(Thank you to Shara Lawrence-Weiss, Mommy Perks.)
A few years ago I wrote a post about this topic. The sentiment did well with readers and seemed to resonate with numerous people. With that in mind, I decided to resurrect the subject for 2012.
Lean On Us attempts to embrace differences and help people through hardships. They support and encourage their readers and I hope to do the same with this post.
Divorce really stinks. All the way around, divorce stinks. I told my readers once that it can even affect your child’s spelling! (Read: Be careful – divorce might affect your child’s spelling.)
Humor aside… when I divorced my son’s father, many years ago, I made a decision: I wanted to be one of those parents who never badmouths the ex. I failed miserably at times, I’ll be honest. It’s not easy to say all nice things about someone you left. I’ve gotten better over the years, though. I’ve worked hard to catch myself, before blurting something out. I’ve also found a great deal of support through my colleagues and friends Wendy (Kidlutions) and Ava (Listen To Me Please). Both women have a background in counseling.
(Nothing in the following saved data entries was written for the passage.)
Lemma isscalar_spec (h : list object) (x : value) (n : num) :
  denote h x = Some n -> isscalar x = Np.isscalar n.
Proof.
  destruct x as [r | l]; simpl.
  - intros [= <-]. reflexivity.
  - destruct (h !! l) as [[xs | a] |]; intros [= <-]; reflexivity.
Qed.

Lemma array_spec (h : list object) (x : value) (n : num) :
  denote h x = Some n ->
  exists o : object,
    array x h = ((h ++ [o])%list, Ok (VRef (length h))) /\
    denote (h ++ [o]) (VRef (length h)) = Some (Np.array n).
Proof.
  destruct x as [r | l]; simpl.
  - intros [= <-]. eexists. split; [reflexivity |].
    rewrite list_lookup_middle by reflexivity. reflexivity.
  - unfold mbind, M_bind, seq_, deref.
    destruct (h !! l) as [[xs | a] |]; intros [= <-];
      (eexists; split; [reflexivity |]);
      rewrite list_lookup_middle by reflexivity; reflexivity.
Qed.

Lemma copy_spec (h : list object) (x : value) (n : num) :
  denote h x = Some n ->
  match Np.copy n with
  | Ok n' =>
      exists o : object,
        copy x h = ((h ++ [o])%list, Ok (VRef (length h))) /\
        denote (h ++ [o]) (VRef (length h)) = Some n'
  | Raise e => copy x h = (h, Raise e)
  end.
Proof.
  destruct x as [r | l]; simpl.
  - intros [= <-]. reflexivity.
  - unfold mbind, M_bind, seq_, deref.
    destruct (h !! l) as [[xs | a] |]; intros [= <-]; simpl;
      (eexists; split; [reflexivity |]);
      rewrite list_lookup_middle by reflexivity; reflexivity.
Qed.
One of the things that has always been important to me is the action of having my son pick out gifts for his father. My son is now almost 14 and for the last ten years I’ve encouraged him to make homemade gifts for his dad, to choose something at the store or to order something online. Now and again my son has said, “Why do you keep doing this? Dad has given you a few gifts over the years but you make me give him something for every birthday and every holiday. Why? It’s annoying.” I reply, “He’s your father. I want you to respect him and to show him that you love him. I don’t expect anything in return. That’s not why I do this. I’m doing this for YOU. It’s teaching you to be considerate of someone else and I believe there is value in that lesson. Your future wife may thank me, too.”
Over the years, the gifts have modified: homemade ornaments, homemade photo albums, cash, gift cards, sweaters, dinner coupons that he can use with his girlfriend, home baked pies and more. I don’t always have a lot of additional money to spend, as I have a large family now. I consider it a must-do list item, though: having my son involved in choosing something for his father. I believe that this builds empathy and EI (Emotional Intelligence)… for both of us.
Wishing you a Merry Divorced Christmas. From my imperfect home to yours.